Overview / Outlines

A measure theory primer

(No proofs here: for proofs and/or details see e.g. Stein and Shakarchi’s Real Analysis)

Step 1: Measures

A (signed) measure \mu on a given space X is a way of determining (a measure for, as it were) how large a set is, or, more precisely, a function from subsets of X to the (extended) reals. Measures are non-negative (signed measures need not be), zero on the empty set, and countably additive on disjoint sets.

It is, in general, not possible to assign a measure to every subset of an arbitrary X in a way consistent with these axioms (see: existence of non-measurable sets); hence to fully specify a measure  space we need one more piece of data, the set of subsets of X which are measurable. These form a tribe\sigma-algebra: they contain X, and are closed under taking complements and countable unions (and hence, by De Morgan’s laws, also closed under countable intersections.)
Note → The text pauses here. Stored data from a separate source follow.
(** * Node-agent reconciliation core of azure-container-networking

    A shallow embedding of
    - the IP configuration state classifier (package [filter]),
    - the CNI state converter (package [cni], [cniStateToPodInfoByIP]),
    - the request controller ([kubecontroller]) and the multi-tenant
      controller ([multitenantoperator]),
    together with the properties stated about them.

    Go maps are [gmap]s.  A [for k, v := range m] loop visits the entries
    of [m] in an order the language leaves open, so every function that
    ranges over a map takes the visiting order as an extra argument and
    the theorems quantify over all orders that enumerate the map.

    The controller methods are computations in a small state-and-trace
    monad: the state is the controller struct, the trace lists the calls
    to the mutex, the clients, the CNS client and the manager, and a call
    ends by returning, by [os.Exit] or by a panic.  The collaborators are
    given by what their calls answer.  Logging is left out. *)

From Stdlib Require Import ZArith.
From stdpp Require Import gmap strings list fin_maps.

Open Scope string_scope.
Open Scope list_scope.
Open Scope stdpp_scope.

(** ** Go preliminaries *)

(** [order] is one possible visiting order of a [range] loop over [m]. *)
Definition range_of {V} (m : gmap string V) (order : list (string * V)) : Prop :=
  order ≡ₚ map_to_list m.

(** ** Package filter: the IP configuration state classifier *)

Module Filter.

(** Modelled from the spec: [cns.IPConfigState] is a string type and
    [cns.IPConfigurationStatus] carries an [ID] and a [State]; their
    declarations (package [cns]) are not among the sources.  The four
    lifecycle states are the constants the classifier is keyed by. *)
Definition IPConfigState := string.
Definition Allocated : IPConfigState := "Allocated".
Definition Available : IPConfigState := "Available".
Definition PendingProgramming : IPConfigState := "PendingProgramming".
Definition PendingRelease : IPConfigState := "PendingRelease".

Record IPConfigurationStatus := mkIPConfigurationStatus {
  ID : string;
  State : IPConfigState
}.

#[global] Instance IPConfigurationStatus_eq_dec : EqDecision IPConfigurationStatus.
Proof. solve_decision. Defined.

Definition IPConfigStatePredicate := IPConfigurationStatus → bool.

(* ipConfigStatePredicate returns a predicate that compares the State of
   an IPConfigurationStatus to the passed state. *)
Definition ipConfigStatePredicate (test : IPConfigState) : IPConfigStatePredicate :=
  fun ipconfig => bool_decide (State ipconfig = test).

Definition filters : gmap string IPConfigStatePredicate :=
  <[Allocated := ipConfigStatePredicate Allocated]>
  (<[Available := ipConfigStatePredicate Available]>
  (<[PendingProgramming := ipConfigStatePredicate PendingProgramming]>
  (<[PendingRelease := ipConfigStatePredicate PendingRelease]> ∅))).

(* Indexing a Go map yields the zero value (a nil func) on a missing key:
   [None] here. *)
Definition StateAllocated := filters !! Allocated.
Definition StateAvailable := filters !! Available.
Definition StatePendingProgramming := filters !! PendingProgramming.
Definition StatePendingRelease := filters !! PendingRelease.

Fixpoint matchesAnyIPConfigState (in_ : IPConfigurationStatus)
    (predicates : list IPConfigStatePredicate) : bool :=
  match predicates with
  | [] => false
  | p :: rest => if p in_ then true else matchesAnyIPConfigState in_ rest
  end.

(* One iteration of the loop of MatchAnyIPConfigState. *)
Definition match_step (predicates : list IPConfigStatePredicate)
    (out : list IPConfigurationStatus) (kv : string * IPConfigurationStatus) :=
  if matchesAnyIPConfigState kv.2 predicates then out ++ [kv.2] else out.

(* MatchAnyIPConfigState filters the passed IPConfigurationStatus map
   according to the passed predicates and returns the matching values. *)
Definition MatchAnyIPConfigState (in_ : gmap string IPConfigurationStatus)
    (order : list (string * IPConfigurationStatus))
    (predicates : list IPConfigStatePredicate) : list IPConfigurationStatus :=
  let out := [] in
  if Nat.eqb (length predicates) 0 || Nat.eqb (size in_) 0 then out
  else fold_left (match_step predicates) order out.

(* One iteration of the loop of PredicatesForStates. *)
Definition predicates_step (predicates : list IPConfigStatePredicate)
    (state : IPConfigState) :=
  match filters !! state with
  | Some f => predicates ++ [f]
  | None => predicates
  end.

(* PredicatesForStates returns the predicates that map to the input states. *)
Definition PredicatesForStates (states : list IPConfigState)
    : list IPConfigStatePredicate :=
  fold_left predicates_step states [].

(** The states the classifier recognises. *)
Definition known (state : IPConfigState) : bool :=
  bool_decide (state ∈ [Allocated; Available; PendingProgramming; PendingRelease]).

End Filter.

(** ** Outcomes of a Go call *)

(** A call returns, or ends the process with [os.Exit], or panics (a nil
    dereference, an index out of range, unlocking a free mutex), or blocks
    for ever on a mutex that is already held. *)
Inductive outcome (A : Type) : Type :=
  | Returns (a : A)
  | Exits (code : Z)
  | Panics
  | Blocks.
Arguments Returns {A} a.
Arguments Exits {A} code.
Arguments Panics {A}.
Arguments Blocks {A}.

(** ** Package cni: the CNI state converter *)

Module CNI.

(** Modelled from the spec: [cns.NewPodInfo] (package [cns]) is not among
    the sources; a pod info is kept as the record of the four arguments it
    is built from, of which the spec names [PodName] and [PodNamespace]. *)
Record PodInfo := NewPodInfo {
  PodInfraContainerID : string;
  PodInterfaceID : string;
  PodName : string;
  PodNamespace : string
}.

Section State.

(* net.IP is a byte slice; its String method belongs to the Go standard
   library and is taken as given. *)
Variable IP_String : list Z → string.

(* net.IPNet *)
Record IPNet := mkIPNet {
  IP : list Z;
  Mask : list Z
}.

(* api.PodNetworkInterfaceInfo *)
Record PodNetworkInterfaceInfo := mkPodNetworkInterfaceInfo {
  PodName_ : string;
  PodNamespace_ : string;
  PodEndpointId : string;
  ContainerID : string;
  IPAddresses : list IPNet
}.

(* api.State *)
Record State := mkState {
  ContainerInterfaces : gmap string PodNetworkInterfaceInfo
}.

(* The loop of cniStateToPodInfoByIP over the entries still to visit.
   [endpoint.IPAddresses[0]] panics on an empty slice. *)
Fixpoint cni_loop (rest : list (string * PodNetworkInterfaceInfo))
    (podInfoByIP : gmap string PodInfo) : outcome (gmap string PodInfo) :=
  match rest with
  | [] => Returns podInfoByIP
  | (_, endpoint) :: rest' =>
      match IPAddresses endpoint with
      | [] => Panics
      | first :: _ =>
          cni_loop rest'
            (<[IP_String (IP first) :=
                 NewPodInfo "" (PodEndpointId endpoint) (PodName_ endpoint)
                            (PodNamespace_ endpoint)]> podInfoByIP)
      end
  end.

(* cniStateToPodInfoByIP converts an AzureCNIState dumped from a CNI exec
   into a PodInfo map, using the first endpoint IP as the key in the map.
   [state] is a pointer: [None] is nil. *)
Definition cniStateToPodInfoByIP (state : option State)
    (order : list (string * PodNetworkInterfaceInfo))
    : outcome (gmap string PodInfo) :=
  match state with
  | None => Panics
  | Some _ => cni_loop order ∅
  end.

End State.

End CNI.

(** ** The Kubernetes API errors the controllers inspect *)

(** [k8s.io/apimachinery] is a dependency of the repository.  Of a status
    only the reason and the details are inspected; [Details] is a pointer
    in Go, [None] is nil. *)
Module metav1.

Definition StatusReason := string.
Definition StatusReasonUnknown : StatusReason := "".
Definition StatusReasonNotFound : StatusReason := "NotFound".

Definition CauseType := string.
Definition CauseTypeUnexpectedServerResponse : CauseType :=
  "UnexpectedServerResponse".

Record StatusCause := mkStatusCause {
  Type_ : CauseType;
  Message : string
}.

Record StatusDetails := mkStatusDetails {
  Causes : list StatusCause
}.

Record Status := mkStatus {
  Reason : StatusReason;
  Details : option StatusDetails
}.

End metav1.

(** A Go [error] value: a [*apierrors.StatusError] or an error of any
    other dynamic type; the nil error is [None : option error]. *)
Inductive error :=
  | StatusError (ErrStatus : metav1.Status)
  | errorString (s : string).

Module apierrors.

(* ReasonForError returns the reason of a status error, and the unknown
   reason for every other error. *)
Definition ReasonForError (err : option error) : metav1.StatusReason :=
  match err with
  | Some (StatusError st) => metav1.Reason st
  | _ => metav1.StatusReasonUnknown
  end.

Definition IsNotFound (err : option error) : bool :=
  String.eqb (ReasonForError err) metav1.StatusReasonNotFound.

End apierrors.

Module client.

(* controller-runtime's client.IgnoreNotFound *)
Definition IgnoreNotFound (err : option error) : option error :=
  if apierrors.IsNotFound err then None else err.

End client.

(** ** Types shared by the controllers *)

(** The types of the NodeNetworkConfig resource (package [nnc]) and of the
    network-container request (package [cns]) are declared outside the
    sources read here, and the controllers only pass their values along:
    they are kept abstract. *)
Class ResourceTypes := {
  nnc_Scaler : Type;
  nnc_NodeNetworkConfigSpec : Type;
  nnc_NetworkContainer : Type;
  cns_CreateNetworkContainerRequest : Type
}.

Module cns.

Record KubernetesPodInfo := mkKubernetesPodInfo {
  PodName : string;
  PodNamespace : string
}.

End cns.

(** Of a pod, the fields [initCNS] reads. *)
Module corev1.

Record PodSpec := mkPodSpec { HostNetwork : bool }.
Record PodStatus := mkPodStatus { PodIP : string }.
Record Pod := mkPod {
  Name : string;
  Namespace : string;
  Spec : PodSpec;
  Status : PodStatus
}.
Record PodList := mkPodList { Items : list Pod }.

End corev1.

Module nnc.
Section Types.
Context `{ResourceTypes}.

Record NodeNetworkConfigStatus := mkNodeNetworkConfigStatus {
  Scaler : nnc_Scaler;
  NetworkContainers : list nnc_NetworkContainer
}.

Record NodeNetworkConfig := mkNodeNetworkConfig {
  Spec : nnc_NodeNetworkConfigSpec;
  Status : NodeNetworkConfigStatus
}.

End Types.
End nnc.

(** What a controller does to the world around it, in program order. *)
Inductive event `{ResourceTypes} :=
  | EvLock
  | EvUnlock
  | EvDirectCRDGet (name namespace typeName : string)
  | EvListPods (namespace node : string)
  | EvCRDStatusToNCRequest
  | EvReconcileNCState
      (ncRequest : option cns_CreateNetworkContainerRequest)
      (podInfoByIP : option (gmap string cns.KubernetesPodInfo))
      (scaler : nnc_Scaler) (spec : nnc_NodeNetworkConfigSpec)
  | EvMgrStart.

(** ** A state-and-trace monad for controller methods *)

(** A method runs on a machine: the controller struct and the log of the
    events so far, each with the struct as it is right after the event.
    The entries of the log are the points at which another goroutine can
    observe the controller. *)
Module Run.
Section Monad.
Variables Ev Ctl : Type.

Record machine := mkMachine {
  ctl : Ctl;
  log : list (Ev * Ctl)
}.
The word “countable” in all of the above is important! If we replace it with “finite” we obtain the weaker notion of Jordan content; if we replace it with “arbitrary” we get limp hogwash (any set is the disjoint union of its points; if we further assume some sort of translation-invariance, i.e. all singleton sets have the same measure, this implies either any infinite set has infinite measure, or every set has zero measure.)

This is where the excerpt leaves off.